In the interim, the DDOT plans to conduct an evaluation of the project's effectiveness that will last for 12 to 36 months. The study will assess traffic, automobile crash information and public acceptance.

“Depending on how the short-term implementation operates, DDOT will also plan to make more substantial capital improvements in coming years to make the changes more permanent and enable us to install the full treatment envisioned, including bike lanes in each direction. But if we learn things from the short-term implementation, we will also make changes if needed,” stated George Branyan, DDOT's Pedestrian Program Coordinator.

Residents question the plan

Citizens raised some concerns regarding the DDOT plan.

“People who are accustomed to driving south from H St on Seventh Street towards Mass Avenue won't be able to complete that trip -- they'll need to turn right or left on Maryland Avenue instead because of the new curb extension. Also a few parking spaces will be consumed and the traffic pattern around Stanton Park will change.” stated Scott Price, Commissioner of ANC6C03, raising concerns about DDOT's plan.

A key component is a reconfiguration of Maryland Ave. NE to create only one through lane of traffic in each direction. At the meeting, the benefits and drawbacks of this plan were discussed.

One-lane traffic “allows the addition of several safety features, including left turn pockets at intersections, calmer traffic speeds, and safer crossing opportunities for pedestrians, especially at Seventh Street and Maryland Avenue where a wide pedestrian crossing median island will be constructed,” stated Branyan.

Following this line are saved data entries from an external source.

(** ** A restarted key/value server *)

(** C29: the tester's restart of a key/value server loses nothing that was
    persisted.  [ShutdownServer] and [StartServer] succeed on every complete
    configuration; the new server's Raft peer has the old one's term, vote, log
    and snapshot index; the snapshot it hands to the new key/value server restores
    the map and duplicate record that were encoded in it; and until it is
    reconnected no end leads to it. *)
Theorem kv_restart_recovers (cfg : config KVPeer) i rs p ps0 kv0 sizes :
  full cfg -> sized cfg -> in_range cfg i ->
  srvs cfg !! Z.to_nat i = Some (Some p) -> saved cfg !! Z.to_nat i = Some (Some ps0) ->
  drawn_fresh cfg rs ->
  peers (kp_rf p) = n cfg -> me (kp_rf p) = i -> synced (kp_rf p) ->
  ReadSnapshot (persister (kp_rf p)) = encodeSnapshot kv0 ->
  exists c1 c2 p' kv', ShutdownServer i cfg = Ret c1 /\ StartServer i rs c1 = Ret c2 /\
    srvs c2 !! Z.to_nat i = Some (Some p') /\
    CurrentTerm (kp_rf p') = CurrentTerm (kp_rf p) /\ VotedFor (kp_rf p') = VotedFor (kp_rf p) /\
    Logs (kp_rf p') = Logs (kp_rf p) /\ SnapshotIndex (kp_rf p') = SnapshotIndex (kp_rf p) /\
    enactDaemon (kp_kv p') sizes (kp_msgs p') = Ret kv' /\
    Kvdb kv' = Kvdb kv0 /\ DupMap kv' = DupMap kv0 /\
    (forall a, in_range cfg a -> isEnabled (net c2) (name_of c2 a i) = false).
Proof.
  intros F Sz Hi Hp Hps Hfr En Eme Hsync Hsnap.
  destruct (restart_spec cfg i rs p ps0 F Sz Hi Hp Hps Hfr)
    as (c1 & rn & H1 & Hn & H2 & Es & Ee & Emx & Hto & Hfrom & _).
  pose proof Hi as Hi'. unfold in_range in Hi'. destruct Sz as (L1 & L2 & _).
  eexists c1, _, (startKVPeer (n cfg) i (persister (kp_rf p)) (maxraftstate cfg)), _.
  split; [done|]. split; [exact H2|]. split.
  { simpl. rewrite Es, Hn, Emx, list_insert_insert_eq. apply list_lookup_insert_eq. unfold len in *. lia. }
  destruct Hsync as (S1 & S2 & S3 & S4). rewrite En, Eme in *.
  split_and!; [exact S1|exact S2|exact S4|exact S3| | | |].
  - unfold startKVPeer, Make. cbn [kp_msgs kp_kv].
    destruct (dePersistState_static (initRaft (Cmd := Op) (n cfg) i (persister (kp_rf p)))) as (_ & _ & E & _).
    rewrite E. cbn [persister initRaft]. rewrite Hsnap. unfold notifyAppUseNewSnapShot.
    rewrite decide_False; [cbn [enactDaemon]; rewrite snapshot_restores; done|].
    apply encodeSnapshot_nonempty.
  - done.
  - done.
  - intros a Ha. simpl. unfold isEnabled. simpl. fold (isEnabled rn).
    unfold name_of. simpl. rewrite Ee. destruct (decide (a = i)) as [->|Hne].
    + rewrite list_lookup_insert_eq by (unfold len in *; lia). simpl.
      rewrite list_lookup_fmap, lookup_seqZ_lt by lia. simpl. rewrite Z2Nat.id by lia. apply Hfrom. done.
    + rewrite list_lookup_insert_ne by (unfold in_range in Ha; lia). by apply Hto.
Qed.

(** ** Boundary cases *)

(** A key/value tester with [m] servers; [rs] numbers the ends. *)
Definition kv_tester (m : Z) : outcome (config KVPeer) := make_config m false (-1) (fun i j => 100 * i + j).

(** With an even number of servers the leader is not put into a minority: the
    slices of [make_partition] hold one element too many, and server 0 is on both
    sides.  Of four servers with leader 3, the partition leaves two pairs, and
    nobody has a majority. *)
Definition even_partition : outcome (list Z * list Z * list bool) :=
  cfg ← kv_tester 4;
  '(q1, q2) ← partitionAround 3 (n cfg);
  cfg' ← partition q1 q2 cfg;
  Ret (q1, q2, (fun ab : Z * Z => isEnabled (net cfg') (name_of cfg' ab.1 ab.2))
                 <$> [(0, 1); (0, 2); (0, 3); (1, 2); (1, 3); (2, 3)]).

Lemma even_partition_has_no_majority :
  even_partition = Ret ([0; 1; 2], [0; 3], [false; false; true; true; false; false]).
Proof. vm_compute. reflexivity. Qed.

But there are some downsides.

“Several residents who do not have convenient rear access to their properties expressed concern that with only one travel lane they would not be able to double park to deliver packages or drop off passengers,” stated Branyan.

“However, this will be possible, as DDOT is designing the single lane treatment to allow sufficient width for a vehicle to pass a stopped vehicle adjacent to the parked cars. The general consensus at the end was that the community is cautiously optimistic about the proposed changes to the corridor,” he added.